Monday 1 September 2014

Jobs for the Boys (and Girls)

I have just spent the morning at my son's school - at a Careers' Fair. This is the second year the school has run this. It's a primary school, not a high school. Running a Careers' Fair.

The school is really actively engaged with the children. There are creative arts and music programs, dance and sport programs, breakfast club, a homework club, a choir. Plenty of support for children and parents, the school garden is back under way after several years' hiatus. The school is in a low socio-economic area and also draws from new estates, so there are a range of lived experiences in our student population. Like all good public schools, it teaches inclusion, acceptance and equality of opportunity.

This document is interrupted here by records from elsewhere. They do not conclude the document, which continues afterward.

Lemma correct_bias_grad fr : f_grad (correct_bias g fr) = f_grad fr.
Proof.
  unfold correct_bias. destruct (bias_correction g); auto.
  destruct (first_moment_estimate (f_state fr)), (second_moment_estimate (f_state fr));
    reflexivity.
Qed.

Lemma apply_update_grad fr : f_grad (apply_update g fr) = f_grad fr.
Proof.
  unfold apply_update.
  destruct (first_moment_estimate (f_state fr)), (second_moment_estimate (f_state fr));
    try reflexivity.
  destruct (Tensor.divide_ _ _); [|reflexivity].
  destruct (Tensor.add_ _ _); reflexivity.
Qed.

Lemma andthen_return fr k :
  f_exn (fr >>= k) = None -> f_exn fr = None /\ fr >>= k = k fr.
Proof.
  unfold andthen. destruct (f_exn fr) eqn:E; intros H; [congruence | auto].
Qed.

Lemma update_param_return_squares_grad s p gr :
  f_exn (update_param g s p gr) = None ->
  f_grad (update_param g s p gr) = Tensor.pow_ gr 2.
Proof.
  unfold update_param, corrected_moments. intros H.
  destruct (andthen_return _ _ H) as [H1 E1]. rewrite E1, apply_update_grad.
  destruct (andthen_return _ _ H1) as [H2 E2]. rewrite E2, correct_bias_grad.
  destruct (andthen_return _ _ H2) as [H3 E3]. rewrite E3 in H2 |- *.
  rewrite (update_second_grad _ H2).
  destruct (andthen_return _ _ H3) as [_ E4]. rewrite E4, update_first_grad.
  reflexivity.
Qed.

End FrameFacts.

(** ** The loops *)

Section ParamLoop.

Variable g : ParamGroup.

Lemma step_param_data_shape s p :
  length (data (snd (fst (step_param g s p)))) = length (data p).
Proof.
  unfold step_param. destruct (grad p); simpl; auto using update_param_data_shape.
Qed.

Lemma step_param_raise_keeps_data s p s' p' e :
  step_param g s p = (s', p', Some e) -> data p' = data p.
Proof.
  unfold step_param. destruct (grad p) as [gr|].
  - intros [= _ <- H]. simpl. eapply update_param_raise_keeps_data, H.
  - now intros [= _ <- _].
Qed.

Lemma step_param_return_grad s p s' p' :
  step_param g s p = (s', p', None) -> grad p' = squared (grad p).
Proof.
  unfold step_param. destruct (grad p) as [gr|]; [|discriminate].
  intros [= _ <- H]. simpl. now rewrite update_param_return_squares_grad.
Qed.

Lemma step_params_length ps : forall s,
  length (snd (fst (step_params g s ps))) = length ps.
Proof.
  induction ps as [|p ps IH]; intros s; simpl; auto.
  destruct (step_param g s p) as [[s1 p1] [e|]]; simpl; auto.
  specialize (IH s1). destruct (step_params g s1 ps) as [[s2 ps2] e]; simpl in *.
  now rewrite IH.
Qed.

We have an amazing Deputy Principal. Not everyone likes her (I do, very much. Our school needs her) - she does not suffer fools, she is forthright sometimes to the point of bluntness. She doesn't gild the lily (and some parents don't take kindly to being told the truth about their child, but that's their problem). But she knows her school, the students, the families inside out.

When I was asked to take part last year, I did ask her why we, a primary school, were having a Career's Day. Turns out there are children in our school who do not have a single adult in their family with a job. Going back generations. There are children who do not know an adult in regular employment, or an adult who is happily employed. Some know only that work is where parents go to earn barely enough to keep them all together, and the work is hard and the workplace is unhappy. There are some who only see work as a miserable burden. How can a child have aspirations for themselves if this is all they know?

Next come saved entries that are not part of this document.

(** * Jones: hierarchical service configuration over a ZooKeeper tree

    A shallow embedding of [jones/jones.py] (classes [ZNodeMap], [Env] and
    [Jones]) together with the properties stated about it.

    Modelling conventions.
    - Python [str]/[unicode] values and znode payloads are [string]s; a byte
      string and its UTF-8 decoding are identified.
    - The KazooClient [zk] is a finite map from absolute path strings to
      znodes (payload and version), plus the list of mutating requests sent
      to it so far.  A method of the source is a function from the store to
      a result and the store it leaves behind: an exception keeps whatever
      was written before it was raised.
    - The [json] module and [dict.update] on a non-mapping argument are
      library behaviour and are taken as an interface ([PyLib]). *)

From stdpp Require Import gmap strings list fin_maps pretty.
From Stdlib Require Import ZArith String Ascii.

Local Open Scope Z_scope.

(* ===================================================================== *)
(** ** Python strings *)
(* ===================================================================== *)

Module Str.

(** [sep in s] for byte strings. *)
Fixpoint contains (sep s : string) : bool :=
  match s with
  | EmptyString => String.prefix sep s
  | String _ s' => String.prefix sep s || contains sep s'
  end.

(** [s.split(sep)] for a non-empty [sep]: the pieces between the
    non-overlapping occurrences of [sep], scanning from the left.
    [skip] counts the characters of the occurrence still to pass. *)
Fixpoint split_go (sep : string) (skip : nat) (s : string) : list string :=
  match s with
  | EmptyString => [EmptyString]
  | String c s' =>
      match skip with
      | S k => split_go sep k s'
      | O =>
          if String.prefix sep s
          then EmptyString :: split_go sep (String.length sep - 1) s'
          else match split_go sep 0 s' with
               | h :: t => String c h :: t
               | [] => [String c EmptyString]
               end
      end
  end.

Definition split (sep s : string) : list string := split_go sep 0 s.

(** [sep.join(l)]. *)
Definition join (sep : string) (l : list string) : string :=
  String.concat sep l.

(** [s[n:]]. *)
Fixpoint drop (n : nat) (s : string) : string :=
  match n, s with
  | O, _ => s
  | S _, EmptyString => EmptyString
  | S k, String _ s' => drop k s'
  end.

End Str.

(* ===================================================================== *)
(** ** Exceptions and results *)
(* ===================================================================== *)

Inductive exn :=
| NoNodeError | NodeExistsError | BadVersionError | NotEmptyError
| ValueError | TypeError | KeyError | IndexError | AssertionError.

Inductive result (A : Type) :=
| Ok (a : A)
| Raise (e : exn).
Arguments Ok {A} a.
Arguments Raise {A} e.

(* ===================================================================== *)
(** ** class Env(unicode) *)
(* ===================================================================== *)

Record Env := mkEnv { env_str : string; _empty : bool }.

(** [Env.__new__(cls, name)]; [None] stands for Python's [None]. *)
Definition Env_new (name : option string) : result Env :=
  match name with
  | None => Ok (mkEnv "" true)
  | Some EmptyString => Ok (mkEnv "" true)
  | Some (String c _ as s) =>
      if Ascii.eqb c "/" then Raise AssertionError else Ok (mkEnv s false)
  end.

Definition is_root (e : Env) : bool := _empty e.

Definition components (e : Env) : list string :=
  if is_root e then [""] else Str.split "/" (env_str e).

(** [Env.Root = Env(None)] *)
Definition Env_Root : Env := mkEnv "" true.

(* ===================================================================== *)
(** ** Python values *)
(* ===================================================================== *)

(** Hashable dictionary keys of the model: strings and integers. *)
Inductive pykey :=
| KStr (s : string)
| KInt (n : Z).

Global Instance pykey_eq_dec : EqDecision pykey.
Proof. solve_decision. Defined.

Global Instance pykey_countable : Countable pykey.
Proof.
  refine (inj_countable'
            (λ k, match k with KStr s => inl s | KInt n => inr n end)
            (λ x, match x with inl s => KStr s | inr n => KInt n end) _).
  by intros [].
Defined.

#[warnings="-register-all"]
Inductive pyval :=
| PyNone
| PyBool (b : bool)
| PyInt (n : Z)
| PyStr (s : string)
| PyList (l : list pyval)
| PyDict (d : gmap pykey pyval).

Abbreviation pydict := (gmap pykey pyval).

(** [isinstance(v, collections.Mapping)] *)
Definition is_mapping (v : pyval) : bool :=
  match v with PyDict _ => true | _ => false end.

Definition pyval_of_key (k : pykey) : pyval :=
  match k with KStr s => PyStr s | KInt n => PyInt n end.

(** [v == s] for a string [s]. *)
Definition py_eq_str (v : pyval) (s : string) : bool :=
  match v with PyStr s' => bool_decide (s' = s) | _ => false end.

(** The library functions the source calls.
    - [json_dumps], [json_loads]: the [json] module; [json_loads] raises
      [ValueError] on a payload that is not JSON.
    - [dict_update_seq d x]: [d.update(x)] for an [x] that is not a mapping
      (Python then iterates [x] as a sequence of key/value pairs). *)
Class PyLib := {
  json_dumps : pyval → string;
  json_loads : string → result pyval;
  dict_update_seq : pydict → pyval → result pydict
}.

(** [data.update(config)]: the entries of [config] override those of
    [data]. *)
Definition dict_update `{PyLib} (data : pydict) (config : pyval) : result pydict :=
  match config with
  | PyDict c => Ok (c ∪ data)
  | _ => dict_update_seq data config
  end.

So we have a Careers' Fair. So children can meet adults who love their job. So children can meet adults who have a job.

All sorts of people come: electricians, fire fighters, vets, pilots, engineers, personal trainers, musicians (we didn't have one this year, which was a shame), people from the university, kids from the high school agricultural department to talk about farming, nutritionists, doctors, the guy who runs the local supermarket (he's popular - he gives away lollies), bakers, scientists, more. All sorts. And me.

Last year I felt like a fraud. I was asked to come along and talk to the kids about being an artist. Having been ill for so long, nothing much was going on for me. What was I supposed to tell them? No one buys anything, if you get sick you don't get paid, don't do it if you want to eat (unless you happen to be married to someone with a regular job)?

No, I didn't say that. I talked about all the things artists can do. I had design drawings from cartoons, films, computer games, some of David Landis' excellent Desktop Gremlins, Rob Ives' paper automata. There were some of my own things, but I kept the focus on other people's things, vocational paths, that sort of thing.

My little display this year.

It was pretty much the same speil this year. Although this year I didn't feel like a fraud, and I had more of my own work on display, and less of other peoples', and I talked about what I have been doing (two exhibitions do a lot to bolster confidence). Some of the children already knew me as I did a series of workshops earlier this year with my son's class. And I felt I could really say "find what you love and don't let anyone stop you".

Last year I had a violinst next to me, so I had the most glorious music for the day. This year it was dancers. Well, acrobats really, regardless of what they said. They threw each other around and bent over backwards. It was like being next door to Cirque de Soleil. Lots of fun.

... while on the other side of the room...

Some of the kids are pretty venal. When they realised I didn't have freebies to give away they walked off. Which suited me fine. Others actually wanted to know what I do, how I do it. They were fascinated to think that their computer games and films NEED artists. Some loved the idea of drawing comic books. Two children spent most of the time looking through my Escher book and talking about how art lets people see impossible things.

There was one girl who questioned that art can be anything more than a hobby. She got directed to the Hobbit art and design book and the Assassin's Creed concept art book.

At the luncheon afterwards one of the teachers came up to me and said she had asked her children what they liked best. The answer came back "the dancers and the artist".

How could I ask for more?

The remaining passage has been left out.